++++ Information given ++++
Lemma walk_ok a b c s i k fuel : shape (a ++ b ++ c) s → i < skipListMaxLevel → below k b → above k c → length b < fuel →
  walk fuel s i k (lastp i a) = Some (match found k i c with Some d => inl d | None => inr (lastp i (a ++ b)) end).
Proof.
  revert a b. induction fuel as [|fuel IH]; intros a b Hs Hi Hb Hc Hf; [lia|]. simpl.
  destruct (walk_next a b c s i Hs Hi) as [(b1 & z & b2 & n & -> & -> & Hla & Hn & Hk)|(Hla & ->)]; simpl.
  - rewrite Hn. simpl. apply Forall_app in Hb as [Hb1 Hb2]. inversion_clear Hb2 as [|? ? Hz Hb2']. rewrite Hk.
    destruct (Z.eqb_spec (i_key z) k); [lia|]. destruct (Z.ltb_spec k (i_key z)); [lia|].
    rewrite <- Hla, (IH (a ++ b1 ++ [z]) b2); [by rewrite <- !app_assoc|rewrite <- !app_assoc; rewrite <- !app_assoc in Hs; exact Hs|done|done|done|].
    rewrite length_app in Hf. simpl in Hf. lia.
  - rewrite Hla. unfold found, present. destruct (first i c) as [d|] eqn:Ef.
    + rewrite app_assoc in Hs. destruct (first_node s i c (a ++ b) d (sh_linked _ _ Hs) Ef) as (y & n & Hy & <- & Hsy & -> & Hk). simpl. rewrite Hk.
      destruct c as [|x c]; [done|]. pose proof (above_head _ _ _ Hc) as Hgt. simpl in Ef.
      apply elem_of_cons in Hy as [->|Hy].
      * destruct (Z.eqb_spec (i_key x) k); [by rewrite Hsy|]. destruct Hc as [Hc _]. inversion_clear Hc. destruct (Z.ltb_spec k (i_key x)); [done|lia].
      * rewrite Forall_forall in Hgt. specialize (Hgt y Hy). destruct Hc as [Hc _]. inversion_clear Hc.
        destruct (Z.eqb_spec (i_key y) k); [lia|]. destruct (Z.ltb_spec k (i_key y)); [|lia].
        destruct (Z.eqb_spec (i_key x) k); [|done]. destruct (seen x i) eqn:Ex; [|done]. injection Ef as Ef. exfalso.
        assert (x = y) as ->; [|lia]. eapply ad_inj; [apply Hs|..|done]; apply elem_of_app; right; [left|by right].
    + destruct c as [|x c]; [done|]. simpl in Ef. destruct (seen x i) eqn:Ex; [done|]. destruct (i_key x =? k)%Z; [by rewrite Ex|done].
Qed.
++++
» Your task
Please return exactly the lines that run from the line with "destruct (Z.eqb_spec (i_key x) k); [|done]." through the end of the records above, both included, and nothing more.

» Solution to the problem
        destruct (Z.eqb_spec (i_key x) k); [|done]. destruct (seen x i) eqn:Ex; [|done]. injection Ef as Ef. exfalso.
        assert (x = y) as ->; [|lia]. eapply ad_inj; [apply Hs|..|done]; apply elem_of_app; right; [left|by right].
    + destruct c as [|x c]; [done|]. simpl in Ef. destruct (seen x i) eqn:Ex; [done|]. destruct (i_key x =? k)%Z; [by rewrite Ex|done].
Qed.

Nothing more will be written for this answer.